### Data for this task
Lemma step_add target patch key value :
  index target key = nostr ->
  updateAnnotation_step (target, patch) (key, value)
  = (Some ∅, patch ++ [add_annotations key value]).
Proof.
  intros Hk. unfold updateAnnotation_step. rewrite Hk.
  rewrite String.eqb_refl, orb_true_r. reflexivity.
Qed.

Lemma step_replace target patch key value :
  index target key <> nostr ->
  updateAnnotation_step (target, patch) (key, value)
  = (target, patch ++ [replace_annotation key value]).
Proof.
  intros Hk. unfold updateAnnotation_step.
  destruct target as [m|]; [|by destruct Hk].
  apply String.eqb_neq in Hk. rewrite Hk. reflexivity.
Qed.

(** Whatever the branch, one turn appends one operation, and an entry
    that tests empty before the turn still does after it. *)
Lemma step_shape target patch entry :
  exists target' op,
    updateAnnotation_step (target, patch) entry = (target', patch ++ [op])
    /\ forall key, index target key = nostr -> index target' key = nostr.
Proof.
  destruct entry as [key value].
  destruct (decide (index target key = nostr)) as [Hk|Hk].
  - eexists _, _. split; [by apply step_add|].
    intros k _. apply index_empty.
  - eexists _, _. split; [by apply step_replace|]. done.
Qed.

Lemma loop_length l target patch :
  length (snd (fold_left updateAnnotation_step l (target, patch)))
  = (length patch + length l)%nat.
Proof.
  revert target patch. induction l as [|entry l IH]; intros target patch; cbn [fold_left].
  - simpl. lia.
  - destruct (step_shape target patch entry) as (t' & op & -> & _).
    rewrite IH, length_app. simpl. lia.
Qed.

(** Operations already in the patch stay where they are. *)
Lemma loop_keeps l target patch i op :
  patch !! i = Some op ->
  snd (fold_left updateAnnotation_step l (target, patch)) !! i = Some op.
Proof.
  revert target patch. induction l as [|entry l IH]; intros target patch Hi; cbn [fold_left].
  - exact Hi.
  - destruct (step_shape target patch entry) as (t' & op' & -> & _).
    apply IH. by apply lookup_app_l_Some.
Qed.

Lemma loop_add l target patch i key value :
  l !! i = Some (key, value) ->
  index target key = nostr ->
  snd (fold_left updateAnnotation_step l (target, patch)) !! (length patch + i)%nat
  = Some (add_annotations key value).
Proof.
  revert target patch i.
  induction l as [|entry l IH]; intros target patch i Hi Hk; [done|].
  destruct i as [|i]; cbn [fold_left]; simpl in Hi.
  - injection Hi as ->. rewrite (step_add _ _ _ _ Hk).
    apply loop_keeps. rewrite Nat.add_0_r. apply list_lookup_middle. done.
  - destruct (step_shape target patch entry) as (t' & op & -> & Hkeep).
    specialize (IH t' (patch ++ [op]) i Hi (Hkeep _ Hk)).
    rewrite length_app in IH. simpl in IH.
    by replace (length patch + S i)%nat with (length patch + 1 + i)%nat by lia.
Qed.

Lemma loop_replace l target patch i key value :
  l !! i = Some (key, value) ->
  index target key <> nostr ->
  (forall j k v, (j < i)%nat -> l !! j = Some (k, v) -> index target k <> nostr) ->
  snd (fold_left updateAnnotation_step l (target, patch)) !! (length patch + i)%nat
  = Some (replace_annotation key value).
Proof.
  revert patch i.
  induction l as [|entry l IH]; intros patch i Hi Hk Hbefore; [done|].
  destruct i as [|i]; cbn [fold_left]; simpl in Hi.
  - injection Hi as ->. rewrite (step_replace _ _ _ _ Hk).
    apply loop_keeps. rewrite Nat.add_0_r. apply list_lookup_middle. done.
  - destruct entry as [k v].
    rewrite (step_replace _ _ _ _ (Hbefore 0%nat k v ltac:(lia) eq_refl)).
    assert (Hrest : forall j k0 v0, (j < i)%nat -> l !! j = Some (k0, v0) ->
              index target k0 <> nostr).
    { intros j k0 v0 Hj Hl. apply (Hbefore (S j) k0 v0); [lia | exact Hl]. }
    specialize (IH (patch ++ [replace_annotation k v]) i Hi Hk Hrest).
    rewrite length_app in IH. simpl in IH.
    by replace (length patch + S i)%nat with (length patch + 1 + i)%nat by lia.
Qed.

(** After the first entry that tests empty, [target] is the empty map and
    every later entry is added, whatever [target] held for it at first. *)
Lemma loop_add_after l target patch j k v i key value :
  (j < i)%nat ->
  l !! j = Some (k, v) ->
  index target k = nostr ->
  l !! i = Some (key, value) ->
  snd (fold_left updateAnnotation_step l (target, patch)) !! (length patch + i)%nat
  = Some (add_annotations key value).
Proof.
  revert target patch j i.
  induction l as [|entry l IH]; intros target patch j i Hji Hj Hk Hi; [done|].
  destruct i as [|i]; [lia|].
  destruct j as [|j]; cbn [fold_left]; simpl in Hi, Hj.
  - injection Hj as ->. rewrite (step_add _ _ _ _ Hk).
    pose proof (loop_add l (Some ∅) (patch ++ [add_annotations k v]) i key value
                  Hi (index_empty key)) as Hadd.
    rewrite length_app in Hadd. simpl in Hadd.
    by replace (length patch + S i)%nat with (length patch + 1 + i)%nat by lia.
  - destruct (step_shape target patch entry) as (t' & op & -> & Hkeep).
    specialize (IH t' (patch ++ [op]) j i ltac:(lia) Hj (Hkeep _ Hk) Hi).
    rewrite length_app in IH. simpl in IH.
    by replace (length patch + S i)%nat with (length patch + 1 + i)%nat by lia.
Qed.

(** Every entry of the map shows up at some position of a visiting order. *)
Lemma visits_lookup (added : gmap string string) l key value :
  visits added l -> added !! key = Some value ->
  exists i, l !! i = Some (key, value).
Proof.
  unfold visits. intros Hperm Hk.
  apply list_elem_of_lookup. rewrite Hperm.
  by apply elem_of_map_to_list.
Qed.

Lemma visits_singleton key value l :
  visits {[ key := value ]} l -> l = [(key, value)].
Proof.
  unfold visits. rewrite map_to_list_singleton.
  apply Permutation_singleton_r.
Qed.
End Builder.

(** C5. For every key of the desired annotations that is missing or empty in
    the existing ones, which is the case of every key when the existing map
    is nil or empty, the builder emits at the key's turn the operation
    [add] on the whole container [/metadata/annotations] with the one-key
    map [{key: value}] as value, and it emits one operation per key.  In
    particular, from no or empty existing annotations and the single desired
    annotation [{k: v}] the patch is that one [add]. *)
Theorem updateAnnotation_add_missing :
  (forall (target : option (gmap string string)) (added : gmap string string)
          (l : list (string * string)) (key value : string),
      visits added l ->
      added !! key = Some value ->
      index target key = nostr ->
      length (updateAnnotation target l) = size added
      /\ exists i, l !! i = Some (key, value)
           /\ updateAnnotation target l !! i
              = Some {| Op := "add"; Path := "/metadata/annotations";
                        Value := MapValue {[ key := value ]} |})
  /\ (forall (target : option (gmap string string)) (l : list (string * string))
             (key value : string),
      target = None \/ target = Some ∅ ->
      visits {[ key := value ]} l ->
      updateAnnotation target l
      = [ {| Op := "add"; Path := "/metadata/annotations";
             Value := MapValue {[ key := value ]} |} ]).
Proof.
  split.
  - intros target added l key value Hvis Hk Hempty. split.
    + unfold updateAnnotation. rewrite loop_length. simpl.
      unfold visits in Hvis. rewrite Hvis. apply length_map_to_list.
    + destruct (visits_lookup added l key value Hvis Hk) as [i Hi].
      exists i. split; [exact Hi|].
      exact (loop_add l target [] i key value Hi Hempty).
  - intros target l key value Htarget Hvis.
    rewrite (visits_singleton key value l Hvis).
    unfold updateAnnotation. cbn [fold_left].
    rewrite step_add; [reflexivity|].
    destruct Htarget as [-> | ->]; [reflexivity | apply index_empty].
Qed.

### What you are asked to do
From the data above, report how many lines hold the word "Hadd", answering with the number by itself.

### Result of this task
2